| TASK BRIEF |
Each line of the records below that holds "index" should be returned.

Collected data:
****************************************

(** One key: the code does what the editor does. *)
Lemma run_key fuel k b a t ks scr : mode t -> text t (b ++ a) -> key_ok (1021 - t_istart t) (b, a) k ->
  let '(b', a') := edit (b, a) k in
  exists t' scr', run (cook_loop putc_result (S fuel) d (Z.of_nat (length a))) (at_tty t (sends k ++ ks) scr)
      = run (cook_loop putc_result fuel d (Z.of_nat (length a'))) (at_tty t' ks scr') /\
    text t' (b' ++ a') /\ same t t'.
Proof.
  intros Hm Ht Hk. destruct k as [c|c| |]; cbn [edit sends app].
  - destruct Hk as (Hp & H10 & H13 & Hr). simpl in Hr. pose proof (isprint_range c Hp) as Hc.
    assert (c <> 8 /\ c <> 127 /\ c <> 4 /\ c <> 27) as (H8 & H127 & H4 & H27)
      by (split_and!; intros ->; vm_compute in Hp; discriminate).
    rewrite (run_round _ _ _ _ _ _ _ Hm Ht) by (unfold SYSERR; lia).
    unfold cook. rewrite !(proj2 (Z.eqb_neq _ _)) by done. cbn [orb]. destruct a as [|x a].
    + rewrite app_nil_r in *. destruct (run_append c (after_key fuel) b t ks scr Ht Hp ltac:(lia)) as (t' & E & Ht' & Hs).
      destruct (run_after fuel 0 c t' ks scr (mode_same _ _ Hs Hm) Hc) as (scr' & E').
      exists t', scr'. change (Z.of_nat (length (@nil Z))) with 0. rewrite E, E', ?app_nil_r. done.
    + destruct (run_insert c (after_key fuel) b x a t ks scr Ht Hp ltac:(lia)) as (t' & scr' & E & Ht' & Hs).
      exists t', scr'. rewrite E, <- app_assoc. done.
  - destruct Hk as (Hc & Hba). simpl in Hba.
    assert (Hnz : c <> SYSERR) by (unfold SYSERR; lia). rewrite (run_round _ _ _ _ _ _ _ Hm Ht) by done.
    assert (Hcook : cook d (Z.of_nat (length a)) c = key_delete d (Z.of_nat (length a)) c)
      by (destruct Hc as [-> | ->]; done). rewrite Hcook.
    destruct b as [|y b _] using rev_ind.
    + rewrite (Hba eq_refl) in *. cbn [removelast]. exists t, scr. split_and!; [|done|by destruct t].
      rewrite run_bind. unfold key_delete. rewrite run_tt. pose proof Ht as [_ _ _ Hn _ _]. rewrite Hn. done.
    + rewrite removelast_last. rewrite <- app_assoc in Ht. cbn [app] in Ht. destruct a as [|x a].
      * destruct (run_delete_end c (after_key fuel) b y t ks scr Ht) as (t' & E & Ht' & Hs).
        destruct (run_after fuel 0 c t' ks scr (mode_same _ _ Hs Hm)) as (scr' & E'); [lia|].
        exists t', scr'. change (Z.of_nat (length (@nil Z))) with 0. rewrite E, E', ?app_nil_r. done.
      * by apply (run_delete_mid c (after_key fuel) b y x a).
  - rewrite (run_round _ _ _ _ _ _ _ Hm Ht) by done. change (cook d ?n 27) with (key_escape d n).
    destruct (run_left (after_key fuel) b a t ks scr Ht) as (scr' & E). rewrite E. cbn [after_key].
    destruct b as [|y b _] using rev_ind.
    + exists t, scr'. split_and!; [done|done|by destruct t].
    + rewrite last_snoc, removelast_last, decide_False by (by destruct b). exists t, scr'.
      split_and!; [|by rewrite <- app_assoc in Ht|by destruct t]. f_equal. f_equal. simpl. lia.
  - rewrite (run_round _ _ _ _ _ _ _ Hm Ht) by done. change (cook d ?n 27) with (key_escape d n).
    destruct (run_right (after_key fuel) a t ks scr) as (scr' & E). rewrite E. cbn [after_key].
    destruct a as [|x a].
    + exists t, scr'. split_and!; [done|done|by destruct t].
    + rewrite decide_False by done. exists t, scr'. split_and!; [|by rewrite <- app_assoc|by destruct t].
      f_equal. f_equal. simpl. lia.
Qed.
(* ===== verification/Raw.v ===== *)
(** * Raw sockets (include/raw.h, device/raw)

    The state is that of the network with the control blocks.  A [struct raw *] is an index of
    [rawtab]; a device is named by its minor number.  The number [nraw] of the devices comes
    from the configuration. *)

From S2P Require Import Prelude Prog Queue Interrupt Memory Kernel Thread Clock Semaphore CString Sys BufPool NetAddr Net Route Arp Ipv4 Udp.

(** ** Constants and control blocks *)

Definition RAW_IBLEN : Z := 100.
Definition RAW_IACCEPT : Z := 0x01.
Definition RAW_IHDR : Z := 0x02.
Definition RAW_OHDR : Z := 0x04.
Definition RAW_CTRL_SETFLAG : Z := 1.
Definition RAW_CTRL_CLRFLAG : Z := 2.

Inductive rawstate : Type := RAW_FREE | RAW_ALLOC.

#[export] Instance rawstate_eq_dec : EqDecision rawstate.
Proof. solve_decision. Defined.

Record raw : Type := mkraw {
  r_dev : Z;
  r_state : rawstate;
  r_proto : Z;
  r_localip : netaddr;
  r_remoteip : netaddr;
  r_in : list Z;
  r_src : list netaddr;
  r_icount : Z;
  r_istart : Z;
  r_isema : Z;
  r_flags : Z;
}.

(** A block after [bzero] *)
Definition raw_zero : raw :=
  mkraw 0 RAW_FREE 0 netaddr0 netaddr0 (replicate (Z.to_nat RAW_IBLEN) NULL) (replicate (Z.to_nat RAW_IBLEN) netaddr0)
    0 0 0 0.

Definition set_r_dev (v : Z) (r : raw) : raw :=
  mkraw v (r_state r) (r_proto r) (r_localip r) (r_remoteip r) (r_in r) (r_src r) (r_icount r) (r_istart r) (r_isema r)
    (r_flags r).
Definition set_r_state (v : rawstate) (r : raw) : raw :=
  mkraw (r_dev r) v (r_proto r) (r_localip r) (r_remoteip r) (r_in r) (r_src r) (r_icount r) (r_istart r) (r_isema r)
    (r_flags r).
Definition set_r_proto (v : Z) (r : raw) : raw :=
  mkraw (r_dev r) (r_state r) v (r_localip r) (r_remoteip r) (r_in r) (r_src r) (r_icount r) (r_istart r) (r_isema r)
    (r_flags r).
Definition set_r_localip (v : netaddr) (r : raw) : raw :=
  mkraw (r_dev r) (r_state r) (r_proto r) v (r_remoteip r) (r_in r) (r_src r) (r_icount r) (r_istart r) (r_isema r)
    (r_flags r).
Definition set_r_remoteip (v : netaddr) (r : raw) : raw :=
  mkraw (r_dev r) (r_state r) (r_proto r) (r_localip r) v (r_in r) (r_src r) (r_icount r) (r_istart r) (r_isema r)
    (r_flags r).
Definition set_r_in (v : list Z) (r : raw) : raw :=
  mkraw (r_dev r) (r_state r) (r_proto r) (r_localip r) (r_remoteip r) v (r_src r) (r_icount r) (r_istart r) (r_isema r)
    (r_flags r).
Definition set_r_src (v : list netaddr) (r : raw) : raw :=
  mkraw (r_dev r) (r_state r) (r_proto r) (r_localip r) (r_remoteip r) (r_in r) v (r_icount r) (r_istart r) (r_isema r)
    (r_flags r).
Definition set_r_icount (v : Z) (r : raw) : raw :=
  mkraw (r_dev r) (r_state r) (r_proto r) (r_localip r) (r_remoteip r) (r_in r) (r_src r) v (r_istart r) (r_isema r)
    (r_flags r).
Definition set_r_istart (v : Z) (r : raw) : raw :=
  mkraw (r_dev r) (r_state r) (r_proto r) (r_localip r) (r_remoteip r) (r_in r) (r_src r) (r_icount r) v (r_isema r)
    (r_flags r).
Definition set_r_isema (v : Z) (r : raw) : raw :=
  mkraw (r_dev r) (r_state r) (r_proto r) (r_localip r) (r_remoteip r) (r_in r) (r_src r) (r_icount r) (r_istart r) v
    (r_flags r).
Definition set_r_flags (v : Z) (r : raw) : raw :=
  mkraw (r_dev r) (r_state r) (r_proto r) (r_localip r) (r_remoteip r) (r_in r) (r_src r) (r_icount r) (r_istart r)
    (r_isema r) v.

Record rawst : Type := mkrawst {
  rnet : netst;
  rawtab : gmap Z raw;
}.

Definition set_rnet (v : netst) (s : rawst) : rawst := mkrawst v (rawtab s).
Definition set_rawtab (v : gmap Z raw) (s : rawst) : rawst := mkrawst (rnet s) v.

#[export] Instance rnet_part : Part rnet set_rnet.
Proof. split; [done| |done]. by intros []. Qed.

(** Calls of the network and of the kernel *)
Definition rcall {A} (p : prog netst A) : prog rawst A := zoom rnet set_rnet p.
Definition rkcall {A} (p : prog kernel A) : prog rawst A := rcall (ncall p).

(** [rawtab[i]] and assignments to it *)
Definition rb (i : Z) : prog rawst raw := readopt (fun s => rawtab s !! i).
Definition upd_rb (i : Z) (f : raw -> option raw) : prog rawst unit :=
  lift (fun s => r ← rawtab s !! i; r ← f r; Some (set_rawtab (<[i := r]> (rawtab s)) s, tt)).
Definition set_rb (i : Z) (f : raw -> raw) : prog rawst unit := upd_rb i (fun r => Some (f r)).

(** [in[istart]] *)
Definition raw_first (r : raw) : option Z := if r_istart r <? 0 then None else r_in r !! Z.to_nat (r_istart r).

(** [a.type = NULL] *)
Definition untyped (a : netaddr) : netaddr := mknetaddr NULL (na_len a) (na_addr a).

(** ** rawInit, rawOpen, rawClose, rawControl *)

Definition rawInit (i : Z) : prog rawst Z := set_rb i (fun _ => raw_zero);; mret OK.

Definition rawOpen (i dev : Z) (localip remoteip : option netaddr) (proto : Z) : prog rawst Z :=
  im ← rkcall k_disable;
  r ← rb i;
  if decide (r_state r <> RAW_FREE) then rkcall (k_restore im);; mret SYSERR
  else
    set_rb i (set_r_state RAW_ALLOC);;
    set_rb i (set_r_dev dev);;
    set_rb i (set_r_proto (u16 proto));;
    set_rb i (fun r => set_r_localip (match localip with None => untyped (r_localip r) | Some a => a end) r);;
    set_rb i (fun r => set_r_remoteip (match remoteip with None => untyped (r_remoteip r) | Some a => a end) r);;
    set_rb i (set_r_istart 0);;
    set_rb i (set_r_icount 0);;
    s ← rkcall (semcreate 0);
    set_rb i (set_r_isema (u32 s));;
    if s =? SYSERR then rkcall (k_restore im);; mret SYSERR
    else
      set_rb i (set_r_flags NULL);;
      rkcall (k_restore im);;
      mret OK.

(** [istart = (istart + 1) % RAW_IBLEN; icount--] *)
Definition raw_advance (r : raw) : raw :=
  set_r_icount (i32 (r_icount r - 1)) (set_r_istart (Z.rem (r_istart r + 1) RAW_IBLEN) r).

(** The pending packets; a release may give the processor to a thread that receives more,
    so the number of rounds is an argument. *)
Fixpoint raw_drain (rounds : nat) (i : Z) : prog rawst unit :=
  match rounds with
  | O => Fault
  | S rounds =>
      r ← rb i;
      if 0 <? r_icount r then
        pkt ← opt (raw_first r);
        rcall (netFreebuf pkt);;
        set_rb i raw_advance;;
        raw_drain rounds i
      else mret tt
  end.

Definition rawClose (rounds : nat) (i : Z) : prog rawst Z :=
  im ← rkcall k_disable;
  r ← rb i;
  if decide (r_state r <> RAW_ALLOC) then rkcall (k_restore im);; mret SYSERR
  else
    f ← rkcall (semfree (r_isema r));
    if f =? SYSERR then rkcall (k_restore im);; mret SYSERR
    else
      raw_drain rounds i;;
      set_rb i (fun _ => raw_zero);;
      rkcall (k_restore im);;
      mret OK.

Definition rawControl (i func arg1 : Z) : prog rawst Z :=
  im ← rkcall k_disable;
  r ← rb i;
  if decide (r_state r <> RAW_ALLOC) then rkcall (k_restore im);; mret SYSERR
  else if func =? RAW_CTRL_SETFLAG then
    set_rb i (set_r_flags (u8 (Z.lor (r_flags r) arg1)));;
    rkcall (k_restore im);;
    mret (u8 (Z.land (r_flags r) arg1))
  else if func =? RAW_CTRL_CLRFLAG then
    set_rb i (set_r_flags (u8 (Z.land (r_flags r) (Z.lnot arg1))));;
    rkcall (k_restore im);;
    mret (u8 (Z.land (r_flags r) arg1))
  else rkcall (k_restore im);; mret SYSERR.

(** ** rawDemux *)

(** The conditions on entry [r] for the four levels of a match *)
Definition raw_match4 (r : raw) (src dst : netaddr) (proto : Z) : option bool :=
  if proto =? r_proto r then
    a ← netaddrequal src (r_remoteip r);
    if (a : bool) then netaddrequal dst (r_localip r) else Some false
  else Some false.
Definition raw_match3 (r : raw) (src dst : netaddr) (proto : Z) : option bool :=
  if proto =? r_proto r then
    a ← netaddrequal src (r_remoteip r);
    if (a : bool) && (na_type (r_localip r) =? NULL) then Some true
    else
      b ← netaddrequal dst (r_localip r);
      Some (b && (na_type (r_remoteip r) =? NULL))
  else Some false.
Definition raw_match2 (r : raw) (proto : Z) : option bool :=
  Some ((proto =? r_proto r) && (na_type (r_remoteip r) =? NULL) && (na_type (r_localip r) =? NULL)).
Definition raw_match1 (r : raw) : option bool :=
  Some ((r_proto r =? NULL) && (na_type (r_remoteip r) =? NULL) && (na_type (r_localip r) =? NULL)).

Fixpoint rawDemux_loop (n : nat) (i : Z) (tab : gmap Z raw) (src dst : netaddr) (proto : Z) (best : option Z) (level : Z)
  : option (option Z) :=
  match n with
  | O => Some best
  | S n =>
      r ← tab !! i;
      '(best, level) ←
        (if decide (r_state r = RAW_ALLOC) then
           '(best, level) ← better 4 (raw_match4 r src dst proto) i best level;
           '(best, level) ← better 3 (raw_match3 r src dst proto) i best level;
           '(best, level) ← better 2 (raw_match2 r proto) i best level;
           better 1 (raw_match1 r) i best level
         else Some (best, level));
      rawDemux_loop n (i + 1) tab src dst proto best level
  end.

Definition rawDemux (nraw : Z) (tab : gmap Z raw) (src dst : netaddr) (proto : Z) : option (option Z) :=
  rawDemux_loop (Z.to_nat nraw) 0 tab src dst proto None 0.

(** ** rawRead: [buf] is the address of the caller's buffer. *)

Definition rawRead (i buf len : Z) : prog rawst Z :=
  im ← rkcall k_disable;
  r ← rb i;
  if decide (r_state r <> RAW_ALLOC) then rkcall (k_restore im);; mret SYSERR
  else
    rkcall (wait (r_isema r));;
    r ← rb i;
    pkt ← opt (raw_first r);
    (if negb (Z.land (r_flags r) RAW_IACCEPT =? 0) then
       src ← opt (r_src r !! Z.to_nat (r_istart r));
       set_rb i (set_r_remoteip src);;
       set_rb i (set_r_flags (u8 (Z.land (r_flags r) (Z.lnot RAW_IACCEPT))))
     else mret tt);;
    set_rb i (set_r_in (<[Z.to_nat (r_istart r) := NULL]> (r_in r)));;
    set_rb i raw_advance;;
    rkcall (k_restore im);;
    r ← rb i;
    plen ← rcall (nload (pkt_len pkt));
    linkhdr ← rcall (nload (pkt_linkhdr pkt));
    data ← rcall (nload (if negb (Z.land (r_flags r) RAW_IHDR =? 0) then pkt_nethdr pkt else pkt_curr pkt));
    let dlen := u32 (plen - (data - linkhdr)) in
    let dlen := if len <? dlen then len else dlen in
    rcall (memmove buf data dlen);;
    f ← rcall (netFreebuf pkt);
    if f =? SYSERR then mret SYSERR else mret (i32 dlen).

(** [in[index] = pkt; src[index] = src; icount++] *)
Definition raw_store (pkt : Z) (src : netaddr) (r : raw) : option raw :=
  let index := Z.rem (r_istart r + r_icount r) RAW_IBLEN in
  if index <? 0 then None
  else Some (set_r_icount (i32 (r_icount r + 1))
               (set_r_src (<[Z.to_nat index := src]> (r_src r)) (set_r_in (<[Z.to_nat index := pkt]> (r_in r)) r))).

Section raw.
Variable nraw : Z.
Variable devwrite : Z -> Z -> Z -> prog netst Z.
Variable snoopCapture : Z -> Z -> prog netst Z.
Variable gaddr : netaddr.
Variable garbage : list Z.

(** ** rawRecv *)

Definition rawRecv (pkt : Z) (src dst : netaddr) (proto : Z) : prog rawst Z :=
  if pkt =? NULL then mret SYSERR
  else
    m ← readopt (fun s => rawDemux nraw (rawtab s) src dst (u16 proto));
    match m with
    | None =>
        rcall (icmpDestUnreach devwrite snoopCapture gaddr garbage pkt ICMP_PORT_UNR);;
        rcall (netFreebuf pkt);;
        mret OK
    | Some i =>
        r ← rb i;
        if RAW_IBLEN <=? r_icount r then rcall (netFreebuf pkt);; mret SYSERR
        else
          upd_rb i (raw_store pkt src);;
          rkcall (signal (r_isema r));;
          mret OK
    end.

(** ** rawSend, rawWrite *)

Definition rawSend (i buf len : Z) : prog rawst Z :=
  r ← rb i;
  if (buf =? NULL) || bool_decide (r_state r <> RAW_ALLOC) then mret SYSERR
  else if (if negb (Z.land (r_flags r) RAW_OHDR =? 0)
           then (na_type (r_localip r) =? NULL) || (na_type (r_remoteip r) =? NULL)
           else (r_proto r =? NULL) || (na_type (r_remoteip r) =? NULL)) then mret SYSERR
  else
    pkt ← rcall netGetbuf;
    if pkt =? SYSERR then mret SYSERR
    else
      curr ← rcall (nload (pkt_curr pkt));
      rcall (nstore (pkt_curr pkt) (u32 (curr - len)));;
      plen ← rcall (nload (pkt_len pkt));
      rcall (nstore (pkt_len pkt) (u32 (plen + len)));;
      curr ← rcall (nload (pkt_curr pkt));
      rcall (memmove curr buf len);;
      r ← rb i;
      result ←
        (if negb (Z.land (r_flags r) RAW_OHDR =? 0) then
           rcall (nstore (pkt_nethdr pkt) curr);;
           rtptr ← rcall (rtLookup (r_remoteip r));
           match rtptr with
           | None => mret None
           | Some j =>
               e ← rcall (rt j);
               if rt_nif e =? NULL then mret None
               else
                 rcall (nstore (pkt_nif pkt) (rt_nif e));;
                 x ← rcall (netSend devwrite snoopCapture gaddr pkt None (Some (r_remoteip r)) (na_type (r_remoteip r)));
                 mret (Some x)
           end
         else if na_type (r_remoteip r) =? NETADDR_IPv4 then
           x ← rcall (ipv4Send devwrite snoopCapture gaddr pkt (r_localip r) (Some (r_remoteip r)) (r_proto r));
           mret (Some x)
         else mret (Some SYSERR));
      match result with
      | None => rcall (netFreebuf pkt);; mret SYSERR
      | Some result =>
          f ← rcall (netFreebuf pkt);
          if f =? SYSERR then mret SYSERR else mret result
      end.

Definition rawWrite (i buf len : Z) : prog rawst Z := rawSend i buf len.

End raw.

****************************************

| EXERCISE RESPONSE |
    The state is that of the network with the control blocks.  A [struct raw *] is an index of
(** [in[index] = pkt; src[index] = src; icount++] *)
  let index := Z.rem (r_istart r + r_icount r) RAW_IBLEN in
  if index <? 0 then None
               (set_r_src (<[Z.to_nat index := src]> (r_src r)) (set_r_in (<[Z.to_nat index := pkt]> (r_in r)) r))).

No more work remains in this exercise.